(THE INPUT Opens)
Lemma absList_ext v v' l : (forall e, e ∈ l -> v !! e = v' !! e) -> absList v l = absList v' l.
Proof.
  unfold absList. intros H. induction l as [|e l IH]; [done|]. simpl. rewrite <- (H e) by (by left).
  destruct (v !! e); [f_equal|]; apply IH; intros; apply H; by right.
Qed.

Lemma absList_length v l : (forall e, e ∈ l -> is_Some (v !! e)) -> length (absList v l) = length l.
Proof.
  unfold absList. induction l as [|e l IH]; [done|]. intros H. simpl.
  destruct (H e) as [en He]; [by left|]. rewrite He. simpl. f_equal. apply IH. intros; apply H; by right.
Qed.

(** Removing an element is removing its key when keys determine elements. *)
Lemma absList_without v l e k :
  (forall x, x ∈ l -> exists en, v !! x = Some en /\ (x = e <-> key en = k)) ->
  absList v (without e l) = dropKey k (absList v l).
Proof.
  unfold without, dropKey. induction l as [|x l IH]; [done|]. intros H.
  destruct (H x) as (en & Hx & Hk); [by left|]. rewrite (absList_cons _ _ _ _ Hx).
  assert (IH' := IH ltac:(intros; apply H; by right)). rewrite !filter_cons.
  repeat case_decide; rewrite ?(absList_cons _ _ _ _ Hx), ?IH'; naive_solver.
Qed.

Lemma wf_unique c k e : wf c -> entries c !! k = Some e ->
  forall x, x ∈ lru c -> exists en, values c !! x = Some en /\ (x = e <-> key en = k).
Proof.
  intros Hwf He x Hx. destruct (wf_alloc c Hwf x Hx) as [en Hen]. exists en. split; [done|].
  destruct (proj1 (wf_entries c Hwf k e) He) as [Hin Hv]. split.
  - intros ->. rewrite Hen in Hv. naive_solver.
  - intros Hk. assert (entries c !! k = Some x) as Hx'.
    { apply (wf_entries c Hwf). by rewrite Hen, <- Hk. }
    congruence.
Qed.

Lemma find_absList v l e k en :
  (forall x, x ∈ l -> exists y, v !! x = Some y /\ (x = e <-> key y = k)) ->
  e ∈ l -> v !! e = Some en -> List.find (hasKey k) (absList v l) = Some en.
Proof.
  unfold hasKey. intros H Hin Hv. induction l as [|x l IH]; [by apply not_elem_of_nil in Hin|].
  destruct (H x) as (y & Hx & Hk); [by left|]. rewrite (absList_cons _ _ _ _ Hx). simpl. case_bool_decide as Hy.
  - apply Hk in Hy. congruence.
  - apply IH; [intros; apply H; by right|]. set_solver.
Qed.

Lemma find_absent c k : wf c -> entries c !! k = None -> List.find (hasKey k) (abs c) = None.
Proof.
  intros Hwf Hk. destruct (List.find (hasKey k) (abs c)) as [en|] eqn:E; [|done].
  apply find_some in E as [Hin Hkey]. unfold hasKey in Hkey. apply bool_decide_eq_true in Hkey.
  apply list_elem_of_In, list_elem_of_omap in Hin as (e & He & Hv).
  assert (entries c !! k = Some e); [|congruence]. apply (wf_entries c Hwf). by rewrite Hv, <- Hkey.
Qed.

(** The entry an address in the map stands for. *)
Lemma wf_stored c k e : wf c -> entries c !! k = Some e ->
  e ∈ lru c /\ exists en, values c !! e = Some en /\ key en = k /\ List.find (hasKey k) (abs c) = Some en.
Proof.
  intros Hwf He. destruct (proj1 (wf_entries c Hwf k e) He) as [Hin Hv]. split; [done|].
  destruct (wf_alloc c Hwf e Hin) as [en Hen]. exists en. rewrite Hen in Hv. split_and!; [done|naive_solver|].
  eapply find_absList; eauto using wf_unique.
Qed.

Lemma length_without e l : (length (without e l) <= length l)%nat.
Proof. apply length_filter. Qed.

Lemma length_without_in e l : e ∈ l -> (length (without e l) < length l)%nat.
Proof.
  unfold without. induction l as [|x l IH]; [by intros ?%not_elem_of_nil|]. intros Hin. rewrite filter_cons.
  case_decide as Hd; simpl; [|pose proof (length_filter (fun x => x <> e) l); lia].
  assert (e ∈ l) by set_solver. specialize (IH H). lia.
Qed.

Lemma remove_spec c k e :
  wf c -> entries c !! k = Some e ->
  wf (remove c (Some e)) /\ abs (remove c (Some e)) = dropKey k (abs c) /\
  entries (remove c (Some e)) = delete k (entries c) /\ (length (lru (remove c (Some e))) < length (lru c))%nat /\
  nextElement (remove c (Some e)) = nextElement c /\ values (remove c (Some e)) = values c /\
  (enabled (remove c (Some e)) = enabled c /\ ttl (remove c (Some e)) = ttl c /\ max (remove c (Some e)) = max c).
Proof.
  intros Hwf He. pose proof (wf_unique c k e Hwf He) as Hu.
  destruct (wf_stored c k e Hwf He) as (Hin & en & Hen & Hk & _). unfold remove. rewrite Hen, Hk.
  split; [|split_and!; try done; [by apply absList_without|by apply length_without_in]].
  destruct Hwf. constructor; simpl; auto.
  - by apply list.NoDup_filter.
  - intros k' e'. unfold without. rewrite lookup_delete_Some, wf_entries0, list_elem_of_filter. split.
    + intros (Hne & Hl & Hv). split_and!; auto. intros ->. rewrite Hen in Hv. naive_solver.
    + intros ((Hne & Hl) & Hv). split_and!; auto. intros <-. apply Hne.
      destruct (Hu e' Hl) as (y & Hy & Hyk). rewrite Hy in Hv. naive_solver.
  - intros e'. unfold without. rewrite list_elem_of_filter. naive_solver.
  - pose proof (length_without e (lru c)). lia.
Qed.

Definition reput (c : Cache) (e : nat) (en : entry) : Cache :=
  mkCache (enabled c) (ttl c) (max c) (entries c) (MoveToFront e (lru c)) (<[e := en]> (values c)) (nextElement c).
(THE INPUT Closes)
Scan the records above for the lines holding "destruct (v !!" and "unfold hasKey. intros". Transcribe those two and every line between them word for word, and no others.

_RESPONSE_
  destruct (v !! e); [f_equal|]; apply IH; intros; apply H; by right.
Qed.

Lemma absList_length v l : (forall e, e ∈ l -> is_Some (v !! e)) -> length (absList v l) = length l.
Proof.
  unfold absList. induction l as [|e l IH]; [done|]. intros H. simpl.
  destruct (H e) as [en He]; [by left|]. rewrite He. simpl. f_equal. apply IH. intros; apply H; by right.
Qed.

(** Removing an element is removing its key when keys determine elements. *)
Lemma absList_without v l e k :
  (forall x, x ∈ l -> exists en, v !! x = Some en /\ (x = e <-> key en = k)) ->
  absList v (without e l) = dropKey k (absList v l).
Proof.
  unfold without, dropKey. induction l as [|x l IH]; [done|]. intros H.
  destruct (H x) as (en & Hx & Hk); [by left|]. rewrite (absList_cons _ _ _ _ Hx).
  assert (IH' := IH ltac:(intros; apply H; by right)). rewrite !filter_cons.
  repeat case_decide; rewrite ?(absList_cons _ _ _ _ Hx), ?IH'; naive_solver.
Qed.

Lemma wf_unique c k e : wf c -> entries c !! k = Some e ->
  forall x, x ∈ lru c -> exists en, values c !! x = Some en /\ (x = e <-> key en = k).
Proof.
  intros Hwf He x Hx. destruct (wf_alloc c Hwf x Hx) as [en Hen]. exists en. split; [done|].
  destruct (proj1 (wf_entries c Hwf k e) He) as [Hin Hv]. split.
  - intros ->. rewrite Hen in Hv. naive_solver.
  - intros Hk. assert (entries c !! k = Some x) as Hx'.
    { apply (wf_entries c Hwf). by rewrite Hen, <- Hk. }
    congruence.
Qed.

Lemma find_absList v l e k en :
  (forall x, x ∈ l -> exists y, v !! x = Some y /\ (x = e <-> key y = k)) ->
  e ∈ l -> v !! e = Some en -> List.find (hasKey k) (absList v l) = Some en.
Proof.
  unfold hasKey. intros H Hin Hv. induction l as [|x l IH]; [by apply not_elem_of_nil in Hin|].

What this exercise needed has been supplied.